Man Beachte, daß der Abschnitt "InputClass" und nicht wie bei älteren xorg-server Versionen "InputDevice" heißt. Die nodeadkeys Zeile muß nicht mit rein, falls man die "toten" Tasten braucht  :Wink: 

----------

## demiurg

 *Josef.95 wrote:*   

> Hi
> 
> "-evdev" würde ich nicht setzen..
> 
> Ich bin hier selbst aber auch noch am am forschen,
> ...

 

Das minus vor evdev und den anderen Treibern sollten nicht  Use Flags repräsentieren, sondern meine Schreibfaulheit unterstützen - anstelle von xf86-input-evdev, xf86-input-mouse etc.  :Smile: . Aber danke für den Link.
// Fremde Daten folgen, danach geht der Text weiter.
(** ** A chunk count that is not positive (claim C6) *)

(** C6 as stated fails: with [--chunks -1] the run does not fail at all,
    it exits with status 0 after creating [work_dir] and [out_root]; with
    [--chunks 0] it fails with a division by zero, but only after
    [work_dir] has been created. *)
Lemma nonpositive_chunks_counterexample :
  (∃ s, Batch.run Examples.touch_worker (Examples.copy_args (-1)) Examples.corpus
          = (Ret tt, s)
        ∧ exit_status (Ret tt) = 0
        ∧ absent ["work"] Examples.corpus ∧ present ["work"] (fs_of s))
  ∧ (∃ s, Batch.run Examples.touch_worker (Examples.copy_args 0) Examples.corpus
            = (Abort (Uncaught ZeroDivisionError), s)
          ∧ absent ["work"] Examples.corpus ∧ present ["work"] (fs_of s)).
Proof. split; eexists; (split; [vm_compute; reflexivity|]); vm_compute; auto. Qed.

(** C6, amended.  For a chunk count [N <= 0] and a corpus that is not
    empty, the run first creates [work_dir]; with [N = 0] it then fails
    with an uncaught division by zero; with [N < 0] it does not fail: it
    creates [out_root] and exits with status 0.  In both cases no chunk
    folder is created, no file is transferred and no worker is invoked. *)
Theorem nonpositive_chunks (worker : Batch.worker_t) (a : Batch.args)
    (fs fs1 : gmap (list string) node) :
  Batch.chunks a ≤ 0 →
  Batch.discover a fs ≠ [] →
  mkdir_p (Batch.work_dir a) fs = OK fs1 →
  (Batch.chunks a = 0 →
     Batch.run worker a fs
     = (Abort (Uncaught ZeroDivisionError), State fs1 [EMkdir (Batch.work_dir a)]))
  ∧ (Batch.chunks a < 0 →
     ∀ fs2, mkdir_p (Batch.out_root a) fs1 = OK fs2 →
       Batch.run worker a fs
       = (Ret tt,
          State fs2 [EMkdir (Batch.work_dir a); EMkdir (Batch.out_root a);
                     EPrint MsgAllFinished;
                     EPrint (MsgNowRun (Batch.chunks a) (Batch.out_root a))])).
Proof.
  intros Hn Hd Hmk.
  unfold Batch.run, Batch.main, Batch.create_chunks, Batch.run_chunks.
  unfold mbind, M_bind, query, emit, fs_call, lift. cbn -[mkdir_p chunkify].
  destruct (Batch.discover a fs) as [|f0 mp3s]; [done|].
  cbn -[mkdir_p chunkify]. rewrite Hmk. unfold chunkify. split.
  - intros ->. by destruct (decide (0 = 0)).
  - intros Hneg fs2 Hmk2. destruct (decide (Batch.chunks a = 0)); [lia|].
    unfold range. rewrite Z2Nat.nonpos by lia. cbn -[mkdir_p]. by rewrite Hmk2.
Qed.

Lemma nonpositive_chunks_witness :
  Batch.run Examples.touch_worker (Examples.copy_args (-1)) Examples.corpus
  = (Ret tt,
     State (<[["out"] := Dir]> (<[["work"] := Dir]> Examples.corpus))
           [EMkdir ["work"]; EMkdir ["out"]; EPrint MsgAllFinished;
            EPrint (MsgNowRun (-1) ["out"])]).
Proof.
  apply (nonpositive_chunks Examples.touch_worker (Examples.copy_args (-1))
           Examples.corpus (<[["work"] := Dir]> Examples.corpus)).
  - simpl. lia.
  - vm_compute. discriminate.
  - vm_compute. reflexivity.
  - simpl. lia.
  - vm_compute. reflexivity.
Defined.

(** ** What a chunk folder holds (claim C9) *)

(** C9 fails on inputs of the same name.  The corpus is found
    recursively, but a file is placed in the chunk folder under its bare
    name: when [src/a/x.mp3] and [src/b/x.mp3] fall into the same chunk,
    the second copy replaces the first, and the folder of a chunk with
    five assigned inputs holds four files.  With [--move] the content of
    the first file is lost altogether. *)
Theorem same_name_inputs_collide :
  (∃ s group,
     Batch.run Examples.touch_worker (Examples.copy_args 1) Examples.corpus = (Ret tt, s)
     ∧ chunkify (Batch.discover (Examples.copy_args 1) Examples.corpus) 1 = OK [group]
     ∧ length group = 5%nat
     ∧ length (entries (Batch.chunk_in (Examples.copy_args 1) 0) (fs_of s)) = 4%nat
     ∧ fs_of s !! ["work"; "chunk_00"; "x.mp3"] = Some (File "second x"))
  ∧ (∃ s,
       Batch.run Examples.touch_worker (Examples.move_args 1) Examples.corpus = (Ret tt, s)
       ∧ length (entries (Batch.chunk_in (Examples.move_args 1) 0) (fs_of s)) = 4%nat
       ∧ ∀ p, fs_of s !! p ≠ Some (File "first x")).
Proof.
  split.
  - eexists _, _. split; [vm_compute; reflexivity|].
    split; [vm_compute; reflexivity|]. by vm_compute.
  - eexists. split; [vm_compute; reflexivity|]. split; [by vm_compute|].
    intros p Hp. apply elem_of_map_to_list in Hp.
    set (l := map_to_list _) in Hp. vm_compute in l. subst l.
    repeat (apply elem_of_cons in Hp as [[=]|Hp]).
    by apply elem_of_nil in Hp.
Qed.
Da kommt die xorg.conf demnach wieder zu Ehren, allerdings mit neuem Inhalt.  Mit den xorg server Versionen 1.7 hatte ich schon komplett auf evdev umgestellt und die xorg.conf gelöscht.

für das 32 Bit System

xorg-server Installed versions:  1.8.0(07:22:07 15.04.2010)(ipv6 nptl udev xorg -dmx -doc -hal -kdrive -minimal -static-libs -tslib)

und dem Eintrag in der xorg.conf klappt jetzt alles wie gewohnt bei abgeschaltetem setxkbkeymap.

----------

## Josef.95

 *demiurg wrote:*   

> Das minus vor evdev und den anderen Treibern sollten nicht Use Flags repräsentieren, sondern meine Schreibfaulheit unterstützen - anstelle von xf86-input-evdev, xf86-input-mouse etc. .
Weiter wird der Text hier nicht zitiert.